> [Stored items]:

::::

(** * zonefmt: a shallow embedding of [main.go] and its specification

    The program reads a DNS zone file line by line, tracks the [$ORIGIN] and
    [$TTL] directives, parses every other line with one regular expression,
    sorts the records with [sort.Sort] and prints them in aligned columns.
    [init] reads the [--sort] flag into the table of scores, and [main] runs
    [formatZone] on every file of the command line, printing the result or
    writing it back.

    Go strings are byte strings: they are modelled by [string], whose
    characters are the 256 byte values.  Go's [int] is taken to be 64 bits
    wide.  The standard-library functions the program calls ([strings],
    [strconv], [unicode/utf8], [regexp], [fmt], [time], [bufio], [sort]) are
    modelled in the modules below, one module per package, with the names
    the packages use. *)

From Stdlib Require Import ZArith NArith Lia Bool List Ascii String.
From Stdlib Require Import Permutation Sorted SpecFloat.
From stdpp Require Import gmap strings sorting.

Local Open Scope string_scope.
Local Open Scope Z_scope.

(** stdpp keeps [simpl] from unfolding the append of strings; the proofs
    below compute with literal prefixes. *)
Arguments String.append !s1 s2 : simpl nomatch.

(** ** Results of fallible code

    A Go call either returns a value, returns a non-nil [error], or panics
    (here always with an index out of range). *)

Inductive error : Type :=
  | ErrSyntax (fn num : string)          (* strconv.NumError, ErrSyntax *)
  | ErrRange (fn num : string)           (* strconv.NumError, ErrRange *)
  | ErrInvalidDuration (orig : string)   (* time: invalid duration *)
  | ErrMissingUnit (orig : string)       (* time: missing unit in duration *)
  | ErrUnknownUnit (unit orig : string). (* time: unknown unit *)

Inductive result (A : Type) : Type :=
  | Ok (a : A)
  | Err (e : error)
  | Panic.

Arguments Ok {A} a.
Arguments Err {A} e.
Arguments Panic {A}.

Definition bind {A B : Type} (m : result A) (k : A -> result B) : result B :=
  match m with
  | Ok a => k a
  | Err e => Err e
  | Panic => Panic
  end.

Notation "'let*' x ':=' m 'in' k" := (bind m (fun x => k))
  (at level 10, x name, m at level 100, k at level 200).

(** ** Bytes and strings *)

Definition byteZ (c : ascii) : Z := Z.of_N (N_of_ascii c).
Definition byteOf (z : Z) : ascii := ascii_of_N (Z.to_N z).

Definition newline : ascii := "010"%char.
Definition carriageReturn : ascii := "013"%char.
Definition quoteChar : ascii := "034"%char.
Definition backslash : ascii := "092"%char.

Fixpoint repeatByte (c : ascii) (n : nat) : string :=
  match n with
  | O => ""
  | S n' => String c (repeatByte c n')
  end.

(** [s[i]] on a string: a panic when [i] is out of range. *)
Definition byteAt (s : string) (i : nat) : result ascii :=
  match String.get i s with
  | Some c => Ok c
  | None => Panic
  end.

(** [xs[i]] on a slice: a panic when [i] is out of range; the nil slice is
    the empty list. *)
Definition index {A : Type} (xs : list A) (i : nat) : result A :=
  match nth_error xs i with
  | Some x => Ok x
  | None => Panic
  end.

Module Strings.

(** [strings.HasSuffix(s, suffix)] for a one-byte suffix. *)
Fixpoint HasSuffixByte (s : string) (c : ascii) : bool :=
  match s with
  | "" => false
  | String a "" => Ascii.eqb a c
  | String _ s' => HasSuffixByte s' c
  end.

(** [strings.TrimLeft(s, cutset)] for a one-byte cutset: every leading
    occurrence of the byte is removed. *)
Fixpoint TrimLeftByte (s : string) (c : ascii) : string :=
  match s with
  | "" => ""
  | String a s' => if Ascii.eqb a c then TrimLeftByte s' c else s
  end.

(** [strings.Join(elems, sep)]. *)
Fixpoint Join (elems : list string) (sep : string) : string :=
  match elems with
  | nil => ""
  | e :: nil => e
  | e :: rest => e ++ sep ++ Join rest sep
  end.

(** The text before the first occurrence of the byte [c] and the text
    after it, when [c] occurs. *)
Fixpoint cutByte (s : string) (c : ascii) : option (string * string) :=
  match s with
  | "" => None
  | String a s' =>
      if Ascii.eqb a c then Some ("", s')
      else match cutByte s' c with
           | Some (before, after) => Some (String a before, after)
           | None => None
           end
  end.

(** [strings.SplitN(s, sep, 2)] for a one-byte separator: at most two
    substrings, the second holding the unsplit remainder. *)
Definition SplitN2 (s : string) (c : ascii) : list string :=
  match cutByte s c with
  | Some (before, after) => before :: after :: nil
  | None => s :: nil
  end.

(** [strings.Split(s, sep)] for a one-byte separator: the substrings
    between the separators, one more than there are separators, so the
    empty string gives one empty substring. *)
Fixpoint Split (s : string) (c : ascii) : list string :=
  match s with
  | "" => "" :: nil
  | String a s' =>
      if Ascii.eqb a c then "" :: Split s' c
      else match Split s' c with
           | piece :: pieces => String a piece :: pieces
           | nil => String a "" :: nil
           end
  end.

End Strings.

(** ** unicode/utf8 *)

Module Utf8.

Definition RuneError : Z := 65533.

(** The continuation byte of index [i] (1, 2 or 3) lies in [lo, hi]. *)
Definition contIn (s : string) (i : nat) (lo hi : Z) : option Z :=
  match String.get i s with
  | Some c => if (lo <=? byteZ c) && (byteZ c <=? hi) then Some (byteZ c) else None
  | None => None
  end.

(** [utf8.DecodeRuneInString]: the first rune of [s] and its width in
    bytes; an invalid or short encoding is [RuneError] of width 1, the
    empty string [RuneError] of width 0. *)
Definition DecodeRuneInString (s : string) : Z * nat :=
  match s with
  | "" => (RuneError, 0%nat)
  | String c _ =>
      let s0 := byteZ c in
      if s0 <? 128 then (s0, 1%nat)
      else if s0 <? 194 then (RuneError, 1%nat)
      else if s0 <? 224 then
        match contIn s 1 128 191 with
        | Some s1 => (Z.lor (Z.shiftl (Z.land s0 31) 6) (Z.land s1 63), 2%nat)
        | None => (RuneError, 1%nat)
        end
      else if s0 <? 240 then
        let lo := if s0 =? 224 then 160 else 128 in
        let hi := if s0 =? 237 then 159 else 191 in
        match contIn s 1 lo hi, contIn s 2 128 191 with
        | Some s1, Some s2 =>
            (Z.lor (Z.lor (Z.shiftl (Z.land s0 15) 12) (Z.shiftl (Z.land s1 63) 6))
                   (Z.land s2 63), 3%nat)
        | _, _ => (RuneError, 1%nat)
        end
      else if s0 <? 245 then
        let lo := if s0 =? 240 then 144 else 128 in
        let hi := if s0 =? 244 then 143 else 191 in
        match contIn s 1 lo hi, contIn s 2 128 191, contIn s 3 128 191 with
        | Some s1, Some s2, Some s3 =>
            (Z.lor (Z.lor (Z.lor (Z.shiftl (Z.land s0 7) 18) (Z.shiftl (Z.land s1 63) 12))
                          (Z.shiftl (Z.land s2 63) 6))
                   (Z.land s3 63), 4%nat)
        | _, _, _ => (RuneError, 1%nat)
        end
      else (RuneError, 1%nat)
  end.

(** [utf8.RuneCountInString]: [skip] bytes of the current rune are still
    to be passed over. *)
Fixpoint runeCountFrom (s : string) (skip : nat) : nat :=
  match s with
  | "" => 0%nat
  | String _ s' =>
      match skip with
      | S k => runeCountFrom s' k
      | O => S (runeCountFrom s' (Nat.pred (snd (DecodeRuneInString s))))
      end
  end.

Definition RuneCountInString (s : string) : nat := runeCountFrom s 0.

End Utf8.

(** ** strconv *)

Module Strconv.

Definition digitChar (d : Z) : ascii := byteOf (48 + d).

Definition isDigit (c : ascii) : bool := (48 <=? byteZ c) && (byteZ c <=? 57).

Definition digitVal (c : ascii) : Z := byteZ c - 48.

(** The loop of [formatBits] in base 10: the digits of [u], least
    significant first, are put in front of [acc]. *)
Fixpoint formatBits (fuel : nat) (u : Z) (acc : string) : string :=
  match fuel with
  | O => acc
  | S fuel' =>
      if u <? 10 then String (digitChar u) acc
      else formatBits fuel' (u / 10) (String (digitChar (u mod 10)) acc)
  end.

Definition FormatUint (u : Z) : string :=
  formatBits (S (Z.to_nat (Z.log2 u))) u "".

(** [strconv.FormatInt(i, 10)], which is also [strconv.Itoa]. *)
Definition FormatInt (i : Z) : string :=
  if i <? 0 then String "-" (FormatUint (- i)) else FormatUint i.

Definition Itoa (i : Z) : string := FormatInt i.

Definition maxUint64 : Z := 2 ^ 64 - 1.

(** The digit loop of [strconv.ParseUint(s, 10, 64)]; [n] is the value
    read so far. *)
Fixpoint parseUintLoop (fn orig : string) (s : string) (n : Z) : result Z :=
  match s with
  | "" => Ok n
  | String c s' =>
      if negb (isDigit c) then Err (ErrSyntax fn orig)
      else if maxUint64 / 10 + 1 <=? n then Err (ErrRange fn orig)
      else
        let n1 := n * 10 + digitVal c in
        if maxUint64 <? n1 then Err (ErrRange fn orig)
        else parseUintLoop fn orig s' n1
  end.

::::

> [What you should do]: Reproduce every line from the entries that holds the word "stdpp".

> [Your solution]:
From stdpp Require Import gmap strings sorting.
(** stdpp keeps [simpl] from unfolding the append of strings; the proofs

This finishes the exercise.